* **Requirement**
Take the data from its first line. Print each line exactly until the line containing "[destruct (some_digits s)" has been printed too.

* **Given records**
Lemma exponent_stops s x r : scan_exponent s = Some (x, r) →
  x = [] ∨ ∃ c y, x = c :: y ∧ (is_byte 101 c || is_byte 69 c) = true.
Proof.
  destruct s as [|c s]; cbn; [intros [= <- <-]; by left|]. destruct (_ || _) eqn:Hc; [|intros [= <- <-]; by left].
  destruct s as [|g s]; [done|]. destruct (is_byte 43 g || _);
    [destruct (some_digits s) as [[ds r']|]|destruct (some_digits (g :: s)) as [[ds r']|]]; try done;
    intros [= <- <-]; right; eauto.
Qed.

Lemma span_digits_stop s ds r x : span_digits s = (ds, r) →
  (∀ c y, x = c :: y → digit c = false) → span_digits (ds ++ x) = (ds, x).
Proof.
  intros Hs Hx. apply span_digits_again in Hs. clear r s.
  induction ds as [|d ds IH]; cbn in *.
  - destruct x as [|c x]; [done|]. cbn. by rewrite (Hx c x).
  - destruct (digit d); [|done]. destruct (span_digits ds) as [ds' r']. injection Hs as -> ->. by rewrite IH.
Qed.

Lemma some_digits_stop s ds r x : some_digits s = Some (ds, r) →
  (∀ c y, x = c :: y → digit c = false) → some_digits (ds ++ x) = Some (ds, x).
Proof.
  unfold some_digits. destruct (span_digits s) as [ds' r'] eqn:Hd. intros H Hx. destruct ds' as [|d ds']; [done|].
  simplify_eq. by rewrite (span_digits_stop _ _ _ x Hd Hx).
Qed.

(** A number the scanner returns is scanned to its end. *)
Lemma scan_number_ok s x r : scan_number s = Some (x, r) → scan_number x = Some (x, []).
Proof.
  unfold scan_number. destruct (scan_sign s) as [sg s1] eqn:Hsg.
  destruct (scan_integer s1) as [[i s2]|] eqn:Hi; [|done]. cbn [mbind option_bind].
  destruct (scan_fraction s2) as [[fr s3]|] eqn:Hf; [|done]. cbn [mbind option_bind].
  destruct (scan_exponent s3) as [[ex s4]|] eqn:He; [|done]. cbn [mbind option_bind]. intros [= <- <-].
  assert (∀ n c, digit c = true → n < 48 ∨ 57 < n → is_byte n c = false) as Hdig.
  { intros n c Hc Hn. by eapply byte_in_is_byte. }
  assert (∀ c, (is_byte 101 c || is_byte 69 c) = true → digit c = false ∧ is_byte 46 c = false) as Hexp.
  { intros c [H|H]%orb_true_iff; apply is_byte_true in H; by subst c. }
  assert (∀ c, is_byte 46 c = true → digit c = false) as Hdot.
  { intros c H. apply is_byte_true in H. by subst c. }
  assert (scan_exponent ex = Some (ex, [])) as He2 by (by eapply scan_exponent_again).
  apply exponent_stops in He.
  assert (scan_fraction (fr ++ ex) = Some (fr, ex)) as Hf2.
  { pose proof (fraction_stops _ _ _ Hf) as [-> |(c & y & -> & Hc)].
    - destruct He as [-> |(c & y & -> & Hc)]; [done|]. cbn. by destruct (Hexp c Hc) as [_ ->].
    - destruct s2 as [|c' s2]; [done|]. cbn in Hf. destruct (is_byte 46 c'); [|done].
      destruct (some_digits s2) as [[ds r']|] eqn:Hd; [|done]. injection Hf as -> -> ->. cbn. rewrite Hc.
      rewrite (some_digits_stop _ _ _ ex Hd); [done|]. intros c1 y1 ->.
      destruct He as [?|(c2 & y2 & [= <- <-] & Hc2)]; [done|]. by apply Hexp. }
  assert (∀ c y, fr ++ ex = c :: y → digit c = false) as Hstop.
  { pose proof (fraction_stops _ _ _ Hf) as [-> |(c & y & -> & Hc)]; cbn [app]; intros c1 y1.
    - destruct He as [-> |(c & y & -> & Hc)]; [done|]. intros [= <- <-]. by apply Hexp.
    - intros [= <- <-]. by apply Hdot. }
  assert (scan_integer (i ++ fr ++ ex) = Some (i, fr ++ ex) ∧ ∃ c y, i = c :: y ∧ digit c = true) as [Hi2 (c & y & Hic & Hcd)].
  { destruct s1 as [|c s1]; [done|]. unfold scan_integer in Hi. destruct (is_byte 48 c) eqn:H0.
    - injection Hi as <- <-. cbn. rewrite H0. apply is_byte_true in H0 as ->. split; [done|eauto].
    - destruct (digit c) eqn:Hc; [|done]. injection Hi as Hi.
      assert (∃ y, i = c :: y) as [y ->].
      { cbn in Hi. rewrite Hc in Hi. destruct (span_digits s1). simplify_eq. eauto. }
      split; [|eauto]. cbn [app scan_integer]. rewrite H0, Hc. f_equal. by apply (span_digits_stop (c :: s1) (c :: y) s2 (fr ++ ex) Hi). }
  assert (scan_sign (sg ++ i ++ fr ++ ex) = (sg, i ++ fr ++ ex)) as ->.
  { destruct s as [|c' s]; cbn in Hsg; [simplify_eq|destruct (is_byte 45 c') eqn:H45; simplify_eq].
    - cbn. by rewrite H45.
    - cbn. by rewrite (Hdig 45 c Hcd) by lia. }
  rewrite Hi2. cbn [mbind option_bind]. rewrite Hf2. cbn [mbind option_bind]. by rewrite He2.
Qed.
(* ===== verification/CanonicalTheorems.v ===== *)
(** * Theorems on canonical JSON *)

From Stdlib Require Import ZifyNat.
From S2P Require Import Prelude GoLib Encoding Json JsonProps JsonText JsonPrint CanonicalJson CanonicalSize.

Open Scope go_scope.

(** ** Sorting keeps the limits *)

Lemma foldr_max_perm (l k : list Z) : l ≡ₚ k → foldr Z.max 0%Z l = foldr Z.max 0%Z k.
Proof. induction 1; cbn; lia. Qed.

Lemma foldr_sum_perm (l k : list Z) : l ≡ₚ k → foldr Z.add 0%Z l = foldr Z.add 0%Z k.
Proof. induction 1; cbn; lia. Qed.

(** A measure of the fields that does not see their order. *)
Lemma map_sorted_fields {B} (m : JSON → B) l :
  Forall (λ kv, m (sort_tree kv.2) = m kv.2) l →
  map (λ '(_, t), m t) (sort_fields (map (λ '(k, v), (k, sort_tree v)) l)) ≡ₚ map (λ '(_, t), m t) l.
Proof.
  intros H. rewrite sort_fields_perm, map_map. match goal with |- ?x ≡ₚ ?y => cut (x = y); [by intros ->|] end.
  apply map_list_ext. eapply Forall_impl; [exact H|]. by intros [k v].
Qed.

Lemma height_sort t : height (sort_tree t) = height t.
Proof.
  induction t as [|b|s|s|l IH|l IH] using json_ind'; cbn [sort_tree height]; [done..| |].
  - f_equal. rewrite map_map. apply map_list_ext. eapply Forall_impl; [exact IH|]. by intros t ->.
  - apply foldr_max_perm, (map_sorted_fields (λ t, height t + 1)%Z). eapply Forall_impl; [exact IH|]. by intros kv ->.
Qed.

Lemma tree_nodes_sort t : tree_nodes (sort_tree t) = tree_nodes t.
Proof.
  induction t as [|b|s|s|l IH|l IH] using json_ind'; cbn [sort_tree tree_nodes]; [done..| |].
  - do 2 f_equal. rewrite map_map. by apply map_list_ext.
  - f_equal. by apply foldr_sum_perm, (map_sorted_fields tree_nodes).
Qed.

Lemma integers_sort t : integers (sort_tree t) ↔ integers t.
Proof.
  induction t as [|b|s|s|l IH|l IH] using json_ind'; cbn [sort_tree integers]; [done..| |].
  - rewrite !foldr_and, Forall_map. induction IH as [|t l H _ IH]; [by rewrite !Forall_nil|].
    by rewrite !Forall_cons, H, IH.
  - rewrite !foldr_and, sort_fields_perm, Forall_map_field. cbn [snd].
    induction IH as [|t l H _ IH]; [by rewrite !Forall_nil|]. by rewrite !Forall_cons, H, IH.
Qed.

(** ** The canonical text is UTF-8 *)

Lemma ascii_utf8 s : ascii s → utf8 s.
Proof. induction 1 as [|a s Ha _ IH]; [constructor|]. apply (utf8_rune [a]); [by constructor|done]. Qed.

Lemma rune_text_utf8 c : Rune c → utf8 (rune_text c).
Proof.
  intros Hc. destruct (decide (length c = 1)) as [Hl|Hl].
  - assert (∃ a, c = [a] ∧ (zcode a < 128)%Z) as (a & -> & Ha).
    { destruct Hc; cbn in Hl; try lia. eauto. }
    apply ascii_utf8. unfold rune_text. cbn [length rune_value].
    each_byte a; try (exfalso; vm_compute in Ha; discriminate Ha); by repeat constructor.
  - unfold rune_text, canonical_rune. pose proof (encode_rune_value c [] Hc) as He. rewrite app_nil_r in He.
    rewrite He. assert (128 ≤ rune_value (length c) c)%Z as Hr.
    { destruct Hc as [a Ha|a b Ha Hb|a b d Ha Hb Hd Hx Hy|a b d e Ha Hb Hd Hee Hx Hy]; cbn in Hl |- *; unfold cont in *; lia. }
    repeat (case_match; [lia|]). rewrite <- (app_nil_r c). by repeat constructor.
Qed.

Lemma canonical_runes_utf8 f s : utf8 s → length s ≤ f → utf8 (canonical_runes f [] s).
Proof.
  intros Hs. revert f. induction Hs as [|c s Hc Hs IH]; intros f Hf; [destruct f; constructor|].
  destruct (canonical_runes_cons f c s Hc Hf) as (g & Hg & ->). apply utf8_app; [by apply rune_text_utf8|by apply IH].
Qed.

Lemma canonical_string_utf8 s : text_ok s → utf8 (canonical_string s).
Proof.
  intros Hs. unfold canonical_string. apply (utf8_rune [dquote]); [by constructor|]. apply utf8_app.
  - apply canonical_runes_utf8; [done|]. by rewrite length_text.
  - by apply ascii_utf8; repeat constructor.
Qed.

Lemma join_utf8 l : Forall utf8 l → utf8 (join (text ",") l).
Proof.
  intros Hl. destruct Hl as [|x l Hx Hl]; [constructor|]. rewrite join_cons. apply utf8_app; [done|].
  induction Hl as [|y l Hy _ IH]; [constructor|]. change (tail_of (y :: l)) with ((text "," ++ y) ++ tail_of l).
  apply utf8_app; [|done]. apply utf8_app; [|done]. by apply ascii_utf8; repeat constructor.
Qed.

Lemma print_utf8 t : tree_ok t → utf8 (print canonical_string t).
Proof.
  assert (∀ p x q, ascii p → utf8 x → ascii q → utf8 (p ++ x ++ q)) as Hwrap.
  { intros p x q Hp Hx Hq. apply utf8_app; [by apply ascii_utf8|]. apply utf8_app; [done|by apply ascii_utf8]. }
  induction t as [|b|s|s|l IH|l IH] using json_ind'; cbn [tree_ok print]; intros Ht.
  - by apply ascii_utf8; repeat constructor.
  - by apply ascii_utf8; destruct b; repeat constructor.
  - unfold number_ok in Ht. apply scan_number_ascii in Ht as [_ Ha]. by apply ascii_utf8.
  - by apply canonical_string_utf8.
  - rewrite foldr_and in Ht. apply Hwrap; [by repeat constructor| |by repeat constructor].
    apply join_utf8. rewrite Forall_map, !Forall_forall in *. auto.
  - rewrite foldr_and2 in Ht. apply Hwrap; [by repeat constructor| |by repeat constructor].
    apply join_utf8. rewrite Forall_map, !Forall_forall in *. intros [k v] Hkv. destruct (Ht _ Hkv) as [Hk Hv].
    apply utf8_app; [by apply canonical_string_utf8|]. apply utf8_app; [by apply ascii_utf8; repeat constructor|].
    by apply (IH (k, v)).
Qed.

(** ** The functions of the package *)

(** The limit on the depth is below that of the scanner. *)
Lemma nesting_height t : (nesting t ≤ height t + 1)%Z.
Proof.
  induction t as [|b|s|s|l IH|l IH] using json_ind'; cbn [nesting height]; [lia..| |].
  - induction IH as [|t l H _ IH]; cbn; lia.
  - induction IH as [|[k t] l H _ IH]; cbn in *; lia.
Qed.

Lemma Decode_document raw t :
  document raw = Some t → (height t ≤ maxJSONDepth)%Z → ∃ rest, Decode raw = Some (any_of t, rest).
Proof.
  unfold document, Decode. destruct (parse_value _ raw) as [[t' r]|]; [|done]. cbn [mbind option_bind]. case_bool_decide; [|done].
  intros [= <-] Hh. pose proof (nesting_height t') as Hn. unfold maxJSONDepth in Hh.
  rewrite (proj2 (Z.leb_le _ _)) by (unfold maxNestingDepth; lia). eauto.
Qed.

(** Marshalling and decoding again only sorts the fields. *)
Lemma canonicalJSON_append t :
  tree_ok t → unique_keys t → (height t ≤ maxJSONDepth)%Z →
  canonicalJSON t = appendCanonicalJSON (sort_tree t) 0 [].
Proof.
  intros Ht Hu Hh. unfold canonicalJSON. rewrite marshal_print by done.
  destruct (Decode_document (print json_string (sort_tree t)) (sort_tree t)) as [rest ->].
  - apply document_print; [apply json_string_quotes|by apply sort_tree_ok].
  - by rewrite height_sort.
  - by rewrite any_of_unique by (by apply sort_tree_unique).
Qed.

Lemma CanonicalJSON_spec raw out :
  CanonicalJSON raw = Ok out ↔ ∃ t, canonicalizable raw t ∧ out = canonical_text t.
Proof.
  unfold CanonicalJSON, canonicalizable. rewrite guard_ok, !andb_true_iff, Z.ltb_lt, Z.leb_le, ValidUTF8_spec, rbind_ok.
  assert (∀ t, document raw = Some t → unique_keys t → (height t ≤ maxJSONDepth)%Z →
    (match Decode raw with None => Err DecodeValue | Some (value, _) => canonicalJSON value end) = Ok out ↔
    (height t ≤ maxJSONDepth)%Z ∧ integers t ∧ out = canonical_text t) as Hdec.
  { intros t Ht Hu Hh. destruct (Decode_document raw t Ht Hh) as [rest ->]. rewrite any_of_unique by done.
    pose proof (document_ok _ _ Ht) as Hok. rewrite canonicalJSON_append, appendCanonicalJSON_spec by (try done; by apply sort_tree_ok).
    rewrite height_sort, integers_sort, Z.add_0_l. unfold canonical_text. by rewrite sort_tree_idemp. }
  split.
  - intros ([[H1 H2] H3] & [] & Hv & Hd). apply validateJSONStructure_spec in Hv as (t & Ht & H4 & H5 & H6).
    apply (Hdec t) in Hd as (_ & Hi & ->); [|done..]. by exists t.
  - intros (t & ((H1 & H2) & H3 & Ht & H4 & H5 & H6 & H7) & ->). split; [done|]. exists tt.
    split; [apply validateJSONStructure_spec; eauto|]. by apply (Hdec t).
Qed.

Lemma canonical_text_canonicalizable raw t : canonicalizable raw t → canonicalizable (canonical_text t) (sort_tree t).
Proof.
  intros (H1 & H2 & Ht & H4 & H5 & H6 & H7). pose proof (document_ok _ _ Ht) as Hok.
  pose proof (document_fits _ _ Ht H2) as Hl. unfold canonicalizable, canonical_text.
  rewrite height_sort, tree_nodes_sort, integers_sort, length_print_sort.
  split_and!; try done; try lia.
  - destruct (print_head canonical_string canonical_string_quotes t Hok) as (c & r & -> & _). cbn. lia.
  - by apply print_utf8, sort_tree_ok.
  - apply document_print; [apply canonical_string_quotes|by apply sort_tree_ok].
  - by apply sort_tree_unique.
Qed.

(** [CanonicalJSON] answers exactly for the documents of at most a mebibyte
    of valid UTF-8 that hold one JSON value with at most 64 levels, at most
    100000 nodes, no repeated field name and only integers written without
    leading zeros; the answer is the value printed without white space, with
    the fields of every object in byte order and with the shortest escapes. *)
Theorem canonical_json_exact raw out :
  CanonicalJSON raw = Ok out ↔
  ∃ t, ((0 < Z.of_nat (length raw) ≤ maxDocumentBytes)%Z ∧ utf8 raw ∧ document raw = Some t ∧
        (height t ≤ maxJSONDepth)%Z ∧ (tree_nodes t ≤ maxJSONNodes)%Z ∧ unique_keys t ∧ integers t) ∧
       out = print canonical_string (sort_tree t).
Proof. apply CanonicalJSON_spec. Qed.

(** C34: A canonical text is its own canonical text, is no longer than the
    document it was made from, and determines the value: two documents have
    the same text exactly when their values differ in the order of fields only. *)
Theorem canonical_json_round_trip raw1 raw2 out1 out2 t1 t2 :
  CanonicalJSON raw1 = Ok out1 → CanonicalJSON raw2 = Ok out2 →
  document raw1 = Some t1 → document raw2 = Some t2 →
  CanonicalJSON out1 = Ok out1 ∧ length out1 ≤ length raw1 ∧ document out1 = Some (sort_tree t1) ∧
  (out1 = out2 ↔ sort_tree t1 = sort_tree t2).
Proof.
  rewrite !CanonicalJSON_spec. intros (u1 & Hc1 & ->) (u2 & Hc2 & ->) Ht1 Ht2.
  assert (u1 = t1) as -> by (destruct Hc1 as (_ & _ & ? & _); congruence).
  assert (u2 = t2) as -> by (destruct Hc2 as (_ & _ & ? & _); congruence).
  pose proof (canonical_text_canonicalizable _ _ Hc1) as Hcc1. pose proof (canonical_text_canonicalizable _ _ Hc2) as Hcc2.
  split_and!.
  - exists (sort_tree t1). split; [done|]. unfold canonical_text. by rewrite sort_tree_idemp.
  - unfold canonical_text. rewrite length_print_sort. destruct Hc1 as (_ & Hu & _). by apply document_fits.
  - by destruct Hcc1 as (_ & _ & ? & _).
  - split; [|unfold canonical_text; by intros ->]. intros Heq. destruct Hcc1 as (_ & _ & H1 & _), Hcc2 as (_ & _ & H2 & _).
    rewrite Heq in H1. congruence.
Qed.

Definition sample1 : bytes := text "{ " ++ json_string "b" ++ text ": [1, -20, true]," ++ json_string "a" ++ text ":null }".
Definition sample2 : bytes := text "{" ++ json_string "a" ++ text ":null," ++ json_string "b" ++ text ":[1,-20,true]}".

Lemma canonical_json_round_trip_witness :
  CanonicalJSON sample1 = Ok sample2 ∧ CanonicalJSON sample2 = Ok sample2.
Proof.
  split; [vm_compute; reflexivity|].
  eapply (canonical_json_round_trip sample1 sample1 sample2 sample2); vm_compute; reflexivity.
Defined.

* **Answer for this exercise**
Lemma exponent_stops s x r : scan_exponent s = Some (x, r) →
  x = [] ∨ ∃ c y, x = c :: y ∧ (is_byte 101 c || is_byte 69 c) = true.
Proof.
  destruct s as [|c s]; cbn; [intros [= <- <-]; by left|]. destruct (_ || _) eqn:Hc; [|intros [= <- <-]; by left].
  destruct s as [|g s]; [done|]. destruct (is_byte 43 g || _);
    [destruct (some_digits s) as [[ds r']|]|destruct (some_digits (g :: s)) as [[ds r']|]]; try done;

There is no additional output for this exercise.